3. PERSEVERANCE “Perseverance is part of the story of every successful company,” writes Case. “But third wave entrepreneurship will require even more of it.” Why? Because, linked to the point above, in the third wave, government will have a much bigger say in what your business is allowed to do, and government can be quite unpredictable and slow to move.

Case highlights the example of the genetics-testing company 23andMe. In 2014, 23andMe was prohibited by the FDA from selling its products, and immediately many observers assumed the company was dead. But less than a year later, the company was able to get a special exemption from the FDA and resume selling. Had the founders of 23andMe not persevered, the story would have turned out very differently. The same will be true of many third wave companies, says Case. Of course, there will still be the occasional “come-out-of-nowhere” phenomenon. But in the main, the next generation of entrepreneurs will need to be prepared for a long slog.

Ride The Wave When Steve Case was graduating from college in the early 1980s, and not yet sure what he was going to do for a living, he applied to a couple of business schools. This was mostly to hedge his bets, because Case was already leaning towards becoming an entrepreneur. The biz schools both asked for a personal statement, so he wrote: “I firmly believe that technological advances in communication are on the verge of significantly altering our way of life.
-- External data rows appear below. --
(** * Monte Carlo localization (particle_filter.py): model and properties

    A shallow embedding of the estimation core of [particle_filter.py]:
    [generate_particles], [mean_pose], [sample_motion], [weight_update] and
    [resample_particles].

    Numbers.  The program computes on IEEE doubles; here every float is a
    real number ([R]); NaN, infinities and signed zeros are outside the
    model.  Outside [resample_particles] the arithmetic is exact.  In
    [resample_particles] rounding decides whether the scan of the weights
    ends inside the weight vector, so there every arithmetic result goes
    through a rounding function [fl : R -> R], a parameter of the model:
    the rounding to the nearest double is one such function, the identity
    ([no_rounding]) is the exact arithmetic.  Numeric sequences are lists
    of reals; where Python tells a list of plain floats from numpy values,
    the model carries the difference ([weight_kind]).

    Effects.  The program draws from numpy's global generator and raises
    Python exceptions.  The generator is an explicit state threaded through
    the functions that draw ([Rand]); an exception is a [Raise] result. *)

From Stdlib Require Import Reals Lra Lia List.
From stdpp Require Import base option list gmap.
Import ListNotations.

Open Scope R_scope.

(** ** Exceptions and results *)

Inductive exn : Set :=
| ZeroDivisionError
| IndexError
| KeyError
| ValueError
| TypeError.

Inductive result (A : Type) : Type :=
| Ok (a : A)
| Raise (e : exn).

Arguments Ok {A} a.
Arguments Raise {A} e.

Definition rbind {A B} (m : result A) (k : A -> result B) : result B :=
  match m with
  | Ok a => k a
  | Raise e => Raise e
  end.

Notation "'let?' x ':=' m 'in' k" := (rbind m (fun x => k))
  (at level 10, x name, m at level 100, k at level 200, only parsing).

(** [seq[i]] on a Python list or numpy array, [i >= 0]. *)
Definition index {A} (l : list A) (i : nat) : result A :=
  match l !! i with
  | Some a => Ok a
  | None => Raise IndexError
  end.

(** [mapping[k]] on a dict. *)
Definition getitem {V} (m : gmap Z V) (k : Z) : result V :=
  match m !! k with
  | Some v => Ok v
  | None => Raise KeyError
  end.

(** ** The random generator

    [np.random] is a deterministic generator behind a global state.  The
    state is modelled by what it will answer: the outcome of its [k]-th call
    when that call asks for a sample of [0, 1) ([uniform_draws]) or for a
    standard normal sample ([normal_draws]), and the number of calls so
    far. *)

Record RandomState : Type := mkRandomState {
  uniform_draws : nat -> R;
  normal_draws : nat -> R;
  position : nat
}.

Definition advance (s : RandomState) : RandomState :=
  mkRandomState (uniform_draws s) (normal_draws s) (S (position s)).

(** The generator's contract: [random_sample] answers in [0, 1). *)
Definition rng_ok (s : RandomState) : Prop :=
  forall k, 0 <= uniform_draws s k < 1.

Definition Rand (A : Type) : Type := RandomState -> result (A * RandomState).

Definition ret {A} (a : A) : Rand A := fun s => Ok (a, s).

Definition bind {A B} (m : Rand A) (k : A -> Rand B) : Rand B :=
  fun s => match m s with
           | Ok (a, s') => k a s'
           | Raise e => Raise e
           end.

Definition lift {A} (m : result A) : Rand A :=
  fun s => match m with
           | Ok a => Ok (a, s)
           | Raise e => Raise e
           end.

Notation "'let*' x ':=' m 'in' k" := (bind m (fun x => k))
  (at level 10, x name, m at level 100, k at level 200, only parsing).

Definition random_sample : Rand R :=
  fun s => Ok (uniform_draws s (position s), advance s).

Definition standard_normal : Rand R :=
  fun s => Ok (normal_draws s (position s), advance s).

(** [np.random.uniform(low, high)]: [low + (high - low) * random_sample()]. *)
Definition uniform (low high : R) : Rand R :=
  let* r := random_sample in ret (low + (high - low) * r).

(** [np.random.normal(loc, scale)]: numpy rejects a negative [scale] with
    [ValueError("scale < 0")] before drawing; otherwise the sample is
    [loc + scale * standard_normal()]. *)
Definition normal (loc scale : R) : Rand R :=
  if Rlt_dec scale 0 then lift (Raise ValueError)
  else let* g := standard_normal in ret (loc + scale * g).

(** ** Data *)

(** A particle is a dict with exactly the keys ['x'], ['y'], ['theta']. *)
Module Particle.
Record t : Type := mk { x : R; y : R; theta : R }.
End Particle.
Abbreviation particle := Particle.t.

(** An odometry reading is a dict with the keys ['r1'], ['t'], ['r2']. *)
Module Odometry.
Record delta : Type := mk { r1 : R; t : R; r2 : R }.
End Odometry.

(** A sensor reading is a dict of three parallel lists. *)
Module Sensor.
Record t : Type := mk { id : list Z; range : list R; bearing : list R }.
End Sensor.

(** ** generate_particles *)

Definition generate_particle (map_limits : list R) : Rand particle :=
  let* lo_x := lift (index map_limits 0) in
  let* hi_x := lift (index map_limits 1) in
  let* px := uniform lo_x hi_x in
  let* lo_y := lift (index map_limits 2) in
  let* hi_y := lift (index map_limits 3) in
  let* py := uniform lo_y hi_y in
  let* ptheta := uniform (- PI) PI in
  ret (Particle.mk px py ptheta).

(** [for i in range(num_particles): ...; particles.append(particle)] *)
Fixpoint generate_particles (num_particles : nat) (map_limits : list R)
  : Rand (list particle) :=
  match num_particles with
  | O => ret []
  | S n =>
      let* p := generate_particle map_limits in
      let* ps := generate_particles n map_limits in
      ret (p :: ps)
  end.

(** ** mean_pose *)

(** Python's [sum(l)]: start at 0, add from the left. *)
Definition sum (l : list R) : R := fold_left Rplus l 0.

(** [np.mean(l)] *)
Definition mean (l : list R) : R := sum l / INR (length l).

(** [np.arctan2(y, x)], the angle of the vector [(x, y)] in (-pi, pi];
    [arctan2(0, 0)] is 0. *)
Definition arctan2 (y x : R) : R :=
  if Rlt_dec 0 x then atan (y / x)
  else if Rlt_dec x 0 then
    if Rle_dec 0 y then atan (y / x) + PI else atan (y / x) - PI
  else if Rlt_dec 0 y then PI / 2
  else if Rlt_dec y 0 then - (PI / 2)
  else 0.

(** The four lists the loop of [mean_pose] fills. *)
Record pose_lists : Type := mkPoseLists {
  xs : list R;
  ys : list R;
  vxs_theta : list R;
  vys_theta : list R
}.

Definition pose_append (acc : pose_lists) (p : particle) : pose_lists :=
  mkPoseLists
    (xs acc ++ [Particle.x p])
    (ys acc ++ [Particle.y p])
    (vxs_theta acc ++ [cos (Particle.theta p)])
    (vys_theta acc ++ [sin (Particle.theta p)]).

Definition mean_pose (particles : list particle) : list R :=
  let acc := fold_left pose_append particles (mkPoseLists [] [] [] []) in
  let mean_x := mean (xs acc) in
  let mean_y := mean (ys acc) in
  let mean_theta := arctan2 (mean (vys_theta acc)) (mean (vxs_theta acc)) in
  [mean_x; mean_y; mean_theta].

(** ** sample_motion *)

(** [for x in l: ...; out.append(f(x))] with a body that draws. *)
Fixpoint for_each {A B} (f : A -> Rand B) (l : list A) : Rand (list B) :=
  match l with
  | [] => ret []
  | a :: l' =>
      let* b := f a in
      let* bs := for_each f l' in
      ret (b :: bs)
  end.

Definition noise : list R := [0.1; 0.1; 0.05; 0.05].

Record motion_sigmas : Type := mkSigmas {
  sigma_delta_rot1 : R;
  sigma_delta_trans : R;
  sigma_delta_rot2 : R
}.

Definition motion_noise (odometry : Odometry.delta) : result motion_sigmas :=
  let delta_rot1 := Odometry.r1 odometry in
  let delta_trans := Odometry.t odometry in
  let delta_rot2 := Odometry.r2 odometry in
  let? a1 := index noise 0 in
  let? a2 := index noise 1 in
  let? a3 := index noise 2 in
  let? a4 := index noise 3 in
  Ok (mkSigmas
        (a1 * Rabs delta_rot1 + a2 * delta_trans)
        (a3 * delta_trans + a4 * (Rabs delta_rot1 + Rabs delta_rot2))
        (a1 * Rabs delta_rot2 + a2 * delta_trans)).

(** The body of the loop of [sample_motion] for one particle. *)
Definition move_particle (odometry : Odometry.delta) (sg : motion_sigmas)
    (p : particle) : Rand particle :=
  let delta_rot1 := Odometry.r1 odometry in
  let delta_trans := Odometry.t odometry in
  let delta_rot2 := Odometry.r2 odometry in
  let* n1 := normal 0 (sigma_delta_rot1 sg) in
  let noisy_delta_rot1 := delta_rot1 + n1 in
  let* n2 := normal 0 (sigma_delta_trans sg) in
  let noisy_delta_trans := delta_trans + n2 in
  let* n3 := normal 0 (sigma_delta_rot2 sg) in
  let noisy_delta_rot2 := delta_rot2 + n3 in
  ret (Particle.mk
         (Particle.x p
          + noisy_delta_trans * cos (Particle.theta p + noisy_delta_rot1))
         (Particle.y p
          + noisy_delta_trans * sin (Particle.theta p + noisy_delta_rot1))
         (Particle.theta p + noisy_delta_rot1 + noisy_delta_rot2)).

Definition sample_motion (odometry : Odometry.delta)
    (particles : list particle) : Rand (list particle) :=
  let* sg := lift (motion_noise odometry) in
  for_each (move_particle odometry sg) particles.

(** ** weight_update *)

Definition sigma_r : R := 0.2.

(** [scipy.stats.norm.pdf(x, loc, scale)] for a positive [scale]: the
    standard normal density at [(x - loc) / scale], divided by [scale]. *)
Definition norm_pdf (x loc scale : R) : R :=
  exp (- ((x - loc) / scale) ^ 2 / 2) / sqrt (2 * PI) / scale.

(** The body of the inner loop: the likelihood of observation [i] seen from
    [p].  The bearing is read and not used. *)
Definition meas_likelihood (sensor_data : Sensor.t)
    (landmarks : gmap Z (R * R)) (p : particle) (i : nat) : result R :=
  let? lm_id := index (Sensor.id sensor_data) i in
  let? meas_range := index (Sensor.range sensor_data) i in
  let? bearing := index (Sensor.bearing sensor_data) i in
  let? lm := getitem landmarks lm_id in
  let lx := fst lm in
  let ly := snd lm in
  let px := Particle.x p in
  let py := Particle.y p in
  let meas_range_exp := sqrt ((lx - px) ^ 2 + (ly - py) ^ 2) in
  Ok (norm_pdf meas_range meas_range_exp sigma_r).

(** [for i in idxs: acc = acc * body(i)] *)
Fixpoint product_loop (body : nat -> result R) (idxs : list nat) (acc : R)
  : result R :=
  match idxs with
  | [] => Ok acc
  | i :: idxs' =>
      let? l := body i in
      product_loop body idxs' (acc * l)
  end.

Definition particle_weight (sensor_data : Sensor.t)
    (landmarks : gmap Z (R * R)) (p : particle) : result R :=
  product_loop (meas_likelihood sensor_data landmarks p)
    (seq 0 (length (Sensor.id sensor_data))) 1.

(** [for x in l: ...; out.append(f(x))] with a body that may raise. *)
Fixpoint collect {A B} (f : A -> result B) (l : list A) : result (list B) :=
  match l with
  | [] => Ok []
  | a :: l' =>
      let? b := f a in
      let? bs := collect f l' in
      Ok (b :: bs)
  end.

Definition weight_update (sensor_data : Sensor.t) (particles : list particle)
    (landmarks : gmap Z (R * R)) : result (list R) :=
  collect (particle_weight sensor_data landmarks) particles.

(** ** resample_particles *)

(** What the sequence of weights is made of.  [weight_update] returns a
    Python list; its entries are plain floats when there is no observation
    (each weight is the initial [1.0]) and numpy scalars otherwise (each is
    a product with [scipy.stats.norm.pdf] values).  [sum] of plain floats is
    a plain float, and [weights / normalizer] on a list and a plain float
    raises [TypeError]; with a numpy scalar in the list the sum is a numpy
    scalar and the division is numpy's elementwise one, as it is on a numpy
    array. *)
Inductive weight_kind : Set :=
| PlainFloats
| NumpyValues.

(** Python's [sum(l)] on doubles: start at 0, add from the left, round each
    addition. *)
Definition fsum (fl : R -> R) (l : list R) : R :=
  fold_left (fun acc w => fl (acc + w)) l 0.

(** [a / n] for a float [a] and an [int] [n]. *)
Definition float_div (fl : R -> R) (a : R) (n : nat) : result R :=
  match n with
  | O => Raise ZeroDivisionError
  | S _ => Ok (fl (a / INR n))
  end.

(** [np.random.uniform(low, high)] on doubles. *)
Definition uniform_double (fl : R -> R) (low high : R) : Rand R :=
  let* r := random_sample in
  ret (fl (low + fl (fl (high - low) * r))).

(** The pointer of the cumulative-weight scan: the running sum [ptr_c], the
    index [ptr_i], and the weights after that index, [weights[ptr_i+1:]],
    so that [weights[ptr_i + 1]] is the head of [ptr_rest] and raises
    [IndexError] when [ptr_rest] is empty. *)
Record pointer : Type := mkPointer {
  ptr_c : R;
  ptr_i : nat;
  ptr_rest : list R
}.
Innovations in telecommunications (especially two-way cable systems) will result in our television sets becoming an information lifeline, newspaper, computer, school, referendum machine, and shopping catalog.” Case was pretty satisfied with himself when he submitted the essays, but to his shock and amazement, both schools rejected him.

It turns out that Steve Case gets to have the last laugh, because the trends he wrote about nearly four decades ago proved to be pretty accurate. Today, technological advances in communication aren’t “on the verge” of altering our way of life – they’ve already transformed it in profound ways, with much more to come as the third wave takes hold.

This is where the next generation of entrepreneurs comes in. Steve Case and his band of pioneers at AOL helped get America online, and brought the Internet into our homes and businesses. Now he says it’s up to the next generation to surf the third wave, and start harnessing the power of technology to improve virtually every aspect of our lives, from healthcare to transportation to education and beyond.